EXERCISE DETAILS: Where the records below show a line containing "Z.of_nat (length rounds'))", start copying; end with the line containing "[|Hkr]; [left; lia|].", and copy it too.

── RECORDS SUPPLIED ──

(* ===== verification/Missing.v ===== *)
(** * The rounds a peer has not sent ([getMissing])

    [getMissing] walks over the stored blocks of a node and collects the rounds
    in between.  It finds exactly the gaps, up to one more than the limit. *)

From S2P Require Import Prelude Messages Block Lexinum Codec Kv Cache Store StoreProps StoreScan StoreInv.
Import Codec Store.

#[local] Set Default Proof Using "Type*".

(** ** The loops *)
Lemma gap_loop_spec n i limit rounds latest added :
  0 ≤ limit - added →
  gap_loop n i limit (rounds, latest, added) =
  if bool_decide (Z.of_nat n ≤ limit - added)
  then (false, (rounds ++ seqZ i (Z.of_nat n),
                if bool_decide (n = 0%nat) then latest else i + Z.of_nat n - 1, added + Z.of_nat n))
  else (true, (rounds ++ seqZ i (limit - added + 1), i + (limit - added), limit)).
Proof.
  revert i rounds latest added; induction n as [|n IH]; intros i rounds latest added Hl.
  - rewrite bool_decide_eq_true_2 by lia. simpl. by rewrite app_nil_r, Z.add_0_r.
  - cbn [gap_loop]. destruct (Z.eqb_spec added limit) as [->|Hne].
    + rewrite bool_decide_eq_false_2 by lia. rewrite Z.sub_diag, Z.add_0_r. done.
    + rewrite IH by lia. rewrite <- !(assoc_L (++)).
      destruct (decide (Z.of_nat (S n) ≤ limit - added)).
      * rewrite (bool_decide_eq_true_2 (Z.of_nat n ≤ _)), (bool_decide_eq_true_2 (Z.of_nat (S n) ≤ _)) by lia.
        rewrite (bool_decide_eq_false_2 (S n = 0%nat)) by done.
        rewrite (seqZ_cons i (Z.of_nat (S n))) by lia.
        replace (Z.succ i) with (i + 1) by lia. replace (Z.pred (Z.of_nat (S n))) with (Z.of_nat n) by lia.
        replace (if bool_decide (n = 0%nat) then i else i + 1 + Z.of_nat n - 1)
          with (i + Z.of_nat (S n) - 1) by (case_bool_decide; subst; lia).
        by replace (added + 1 + Z.of_nat n) with (added + Z.of_nat (S n)) by lia.
      * rewrite (bool_decide_eq_false_2 (Z.of_nat n ≤ _)), (bool_decide_eq_false_2 (Z.of_nat (S n) ≤ _)) by lia.
        rewrite (seqZ_cons i (limit - added + 1)) by lia.
        replace (Z.succ i) with (i + 1) by lia.
        replace (Z.pred (limit - added + 1)) with (limit - (added + 1) + 1) by lia.
        by replace (i + 1 + (limit - (added + 1))) with (i + (limit - added)) by lia.
Qed.

(** What the result says of the stored rounds [P]. *)
Record missing_ok (P : Z → Prop) (since limit : Z) (rounds : list Z) (latest : Z) : Prop := {
  ms_sorted : StronglySorted Z.lt rounds;
  ms_since : since ≤ latest;
  ms_gaps : ∀ k, k ∈ rounds → since < k ≤ latest ∧ ¬ P k;
  ms_all : ∀ k, since < k ≤ latest → k ∈ rounds ∨ P k;
  ms_length : Z.of_nat (length rounds) ≤ limit + 1;
  ms_end : Z.of_nat (length rounds) ≤ limit → ∀ k, P k → since < k → k ≤ latest }.

Lemma sorted_app_lt l1 l2 :
  StronglySorted Z.lt l1 → StronglySorted Z.lt l2 → (∀ x y, x ∈ l1 → y ∈ l2 → x < y) →
  StronglySorted Z.lt (l1 ++ l2).
Proof. intros. apply StronglySorted_app; done. Qed.

(** Adding the gap after [latest] up to [m]. *)
Lemma missing_ok_gap (P : Z → Prop) since rounds latest m :
  StronglySorted Z.lt rounds → since ≤ latest →
  (∀ k, k ∈ rounds → since < k ≤ latest ∧ ¬ P k) →
  (∀ k, since < k ≤ latest → k ∈ rounds ∨ P k) →
  (∀ k, latest < k ≤ latest + m → ¬ P k) →
  let rounds' := rounds ++ seqZ (latest + 1) m in
  StronglySorted Z.lt rounds' ∧
  (∀ k, k ∈ rounds' → since < k ≤ latest + Z.max m 0 ∧ ¬ P k) ∧
  (∀ k, since < k ≤ latest + m → k ∈ rounds' ∨ P k).
Proof.
  intros Hs Hl Hin Hall Hgap rounds'. split_and!.
  - apply sorted_app_lt; [done|apply seqZ_sorted|]. intros x y Hx%Hin Hy%elem_of_seqZ. lia.
  - intros k [Hk|Hk]%elem_of_app; [apply Hin in Hk as [? ?]; split; [lia|done]|].
    apply elem_of_seqZ in Hk. split; [lia|]. apply Hgap. lia.
  - intros k Hk. destruct (decide (k ≤ latest)) as [Hle|Hgt].
    + destruct (Hall k) as [?|?]; [lia|left; apply elem_of_app; by left|by right].
    + left. apply elem_of_app. right. apply elem_of_seqZ. lia.
Qed.

Lemma missing_loop_spec (P : Z → Prop) since limit keys rs rounds latest :
  Forall2 (λ key r, decodeBlockRound key = Ok (inr r) ∧ 0 ≤ r < 2 ^ 64 - 1) keys rs →
  StronglySorted Z.le rs → Forall P rs → Forall (λ r, latest ≤ r) rs → 0 ≤ since →
  (∀ k, P k → since < k → k ≤ latest ∨ k ∈ rs) → 0 ≤ latest < 2 ^ 64 - 1 →
  Z.of_nat (length rounds) ≤ limit →
  StronglySorted Z.lt rounds → since ≤ latest →
  (∀ k, k ∈ rounds → since < k ≤ latest ∧ ¬ P k) →
  (∀ k, since < k ≤ latest → k ∈ rounds ∨ P k) →
  ∃ rounds' latest', missing_loop limit keys (rounds, latest, Z.of_nat (length rounds))
    = Ok (inr (rounds', latest')) ∧ missing_ok P since limit rounds' latest'.
Proof.
  intros HF. revert rounds latest.
  induction HF as [|key r keys rs [Hr Hru] HF IH];
    intros rounds latest Hsort HP Hge H0 Hcov Hl0 Hlen Hs Hl Hin Hall.
  { exists rounds, latest. split; [done|]. split; try done; [lia|].
    intros _ k Hk Hsk. destruct (Hcov k Hk Hsk) as [|[]%elem_of_nil]; done. }
  cbn [missing_loop]. unfold lex. rewrite Hr. cbn [mbind outcome_bind].
  apply StronglySorted_inv in Hsort as [Hsort Hle]. apply Forall_cons in HP as [Pr HP].
  apply Forall_cons in Hge as [Hlr Hge].
  rewrite u64_small by (unfold is_u64; lia).
  rewrite gap_loop_spec by lia.
  assert (∀ k, latest < k < r → ¬ P k) as Hgap.
  { intros k Hk Pk. destruct (Hcov k Pk) as [|Hkr]; [lia..|].
    apply elem_of_cons in Hkr as [->|Hkr]; [lia|]. eapply Forall_forall in Hle; [|done]. lia. }
  case_bool_decide as Hn.
  - destruct (missing_ok_gap P since rounds latest (Z.of_nat (Z.to_nat (r - (latest + 1)))))
      as (S' & I' & A'); try done; [intros k Hk; apply Hgap; lia|].
    set (rounds' := rounds ++ _) in *.
    assert (Z.of_nat (length rounds) + Z.of_nat (Z.to_nat (r - (latest + 1))) =
      Z.of_nat (length rounds')) as -> by (unfold rounds'; rewrite length_app, length_seqZ; lia).
    apply IH; try done; try (unfold rounds'; rewrite length_app, length_seqZ; lia); try lia.
    + intros k Pk Hk. destruct (Hcov k Pk Hk) as [|Hkr]; [left; lia|].
      apply elem_of_cons in Hkr as [->|?]; [left; lia|by right].
    + intros k Hk%I'. split; [lia|apply Hk].
    + intros k Hk. destruct (decide (k = r)) as [->|]; [by right|]. apply A'. lia.
  - destruct (missing_ok_gap P since rounds latest (limit - Z.of_nat (length rounds) + 1))
      as (S' & I' & A'); try done; [intros k Hk; apply Hgap; lia|].
    eexists _, _. split; [done|]. split.
    + done.
    + lia.
    + intros k Hk%I'. split; [lia|apply Hk].
    + intros k Hk. apply A'. lia.
    + rewrite length_app, length_seqZ. lia.
    + rewrite length_app, length_seqZ. lia.
Qed.

(** ** The theorem *)
Section Missing.
Context {DB : Type} `{KVLaws DB}.
Context `{PS : Proto SignedData} `{!ProtoLaws SignedData}.
Implicit Types (s : store DB) (db : DB).

(** A block of the node is stored for the round. *)
Definition stored_round db (node k : Z) : Prop :=
  ∃ id, id_ok id ∧ Node id = node ∧ Round id = k ∧ ∃ v, kv_get db (blockKey id) = inr v.

Lemma sorted_rounds node ids :
  StronglySorted id_lt ids → Forall (λ id, Node id = node) ids → StronglySorted Z.le (Round <$> ids).
Proof.
  induction 1 as [|id ids Hs IH Hh]; intros Hn; [constructor|].
  apply Forall_cons in Hn as [Hid Hn]. rewrite fmap_cons. constructor; [auto|].
  apply Forall_fmap, Forall_forall. intros id' Hin. simpl.
  eapply Forall_forall in Hh; [|done]. eapply Forall_forall in Hn; [|done].
  destruct Hh as [?|[_ [?|[-> _]]]]; simpl in *; lia.
Qed.

Lemma scan_rounds db node from :
  store_inv db → is_u64 node → is_u64 from →
  ∃ ids, Forall2 (λ key id, key = blockKey id ∧ id_ok id)
           (scan db (node_prefix blockPrefix node) (Lexinum.Encode from)).*1 ids ∧
    StronglySorted id_lt ids ∧
    (∀ id, id ∈ ids ↔ id_ok id ∧ Node id = node ∧ from ≤ Round id ∧
                      ∃ v, kv_get db (blockKey id) = inr v).
Proof.
  intros [_ B _ _] Hn Hf. set (items := scan _ _ _).
  destruct (Forall_choose (λ kv id, kv.1 = blockKey id ∧ id_ok id) items) as [ids HF].
  { apply Forall_forall. intros [k v] ([z Ez] & _ & Hg)%scan_elem.
    unfold node_prefix in Ez. simpl in Ez. rewrite Ez in Hg.
    destruct (B _ _ Hg) as (id & b & Hid & E & _). exists id. split; [|done].
    simpl. by rewrite Ez, E, blockKey_cons. }
  exists ids. split_and!.
  - apply Forall2_fmap_l. exact HF.
  - eapply (sorted_ids blockPrefix (λ kv id, id_ok id ∧ kv.1 = blockPrefix :: encodeBlockID id));
      [done|apply scan_sorted|apply scan_nodup|].
    eapply Forall2_impl; [exact HF|]. intros kv id [E ?]. by split.
  - intros id. split.
    + intros ([k v] & Hin & [E Hid])%(Forall2_elem_r _ _ _ _ HF). simpl in E. subst k.
      apply scan_elem in Hin as (Hp & Hle & Hg).
      assert (Node id = node) as Hnode by (by apply (node_prefix_key blockPrefix)).
      split_and!; [done..| |by exists v]. by apply (node_prefix_from blockPrefix node).
    + intros (Hid & Hnode & Hr & v & Hv).
      destruct (Forall2_elem_l _ _ _ (blockKey id, v) HF) as (id' & Hin & [E Hid']).
      { apply scan_elem. split_and!; [by apply node_prefix_key|by apply node_prefix_from|done]. }
      simpl in E. enough (id = id') as -> by done. by apply (key_inj blockPrefix).
Qed.

(** C35: getMissing gives, in ascending order, exactly the rounds of the node after [since] and
    up to the returned latest round for which no block is stored, at most limit+1 of them, and
    it stops before the last stored round only when it found more than limit. *)
Theorem getMissing_finds_gaps s node since limit :
  s_closed s = false → written s → is_u64 node → 0 ≤ since < 2 ^ 64 - 1 → 0 ≤ limit →
  (∀ k, stored_round (s_db s) node k → k < 2 ^ 64 - 1) →
  ∃ rounds latest, getMissing s node since limit = Ok (inr (rounds, latest)) ∧
    missing_ok (stored_round (s_db s) node) since limit rounds latest.
Proof.
  intros Hc Hi%written_inv Hn Hs Hlim Hmax.
  destruct (scan_rounds (s_db s) node (since + 1) Hi Hn) as (ids & HF & Hsort & Hin);
    [unfold is_u64; lia|].
  assert (∀ id, id ∈ ids → stored_round (s_db s) node (Round id)) as HP.
  { intros id (? & ? & _ & ?)%Hin. by exists id. }
  unfold getMissing. rewrite opened_open, u64_small by (done || unfold is_u64; lia).
  destruct (missing_loop_spec (stored_round (s_db s) node) since limit
    (scan (s_db s) (node_prefix blockPrefix node) (Lexinum.Encode (since + 1))).*1
    (Round <$> ids) [] since) as (rounds & latest & E & Hok).
  - apply Forall2_fmap_r. eapply Forall2_impl; [|intros k id HR; exact HR].
    assert (Forall (λ id, id_ok id ∧ Round id < 2 ^ 64 - 1) ids) as Hb.
    { apply Forall_forall. intros id Hid. split; [by apply Hin in Hid as [? _]|by apply Hmax, HP]. }
    clear -HF Hb. induction HF as [|k id ks ids' [-> Hid] HF IH]; constructor.
    + apply Forall_cons in Hb as [[_ Hb] _]. rewrite blockKey_cons. split; [by apply decode_block_round|].
      destruct Hid as [_ Hr]. unfold is_u64 in Hr. lia.
    + apply IH. by apply Forall_cons in Hb as [_ ?].
  - eapply sorted_rounds; [done|]. apply Forall_forall. by intros id (_ & ? & _)%Hin.
  - apply Forall_fmap, Forall_forall. exact HP.
  - apply Forall_fmap, Forall_forall. intros id (_ & _ & ? & _)%Hin. simpl. lia.
  - lia.
  - intros k (id & Hid & Hnode & <- & Hv) Hk. right. apply list_elem_of_fmap. exists id.
    split; [done|]. apply Hin. split_and!; try done. lia.
  - lia.
  - simpl. lia.
  - constructor.
  - lia.
  - by intros k ?%elem_of_nil.
  - lia.
  - exists rounds, latest. split; [exact E|done].
Qed.
End Missing.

───

SOLUTION TO THIS EXERCISE:
      Z.of_nat (length rounds')) as -> by (unfold rounds'; rewrite length_app, length_seqZ; lia).
    apply IH; try done; try (unfold rounds'; rewrite length_app, length_seqZ; lia); try lia.
    + intros k Pk Hk. destruct (Hcov k Pk Hk) as [|Hkr]; [left; lia|].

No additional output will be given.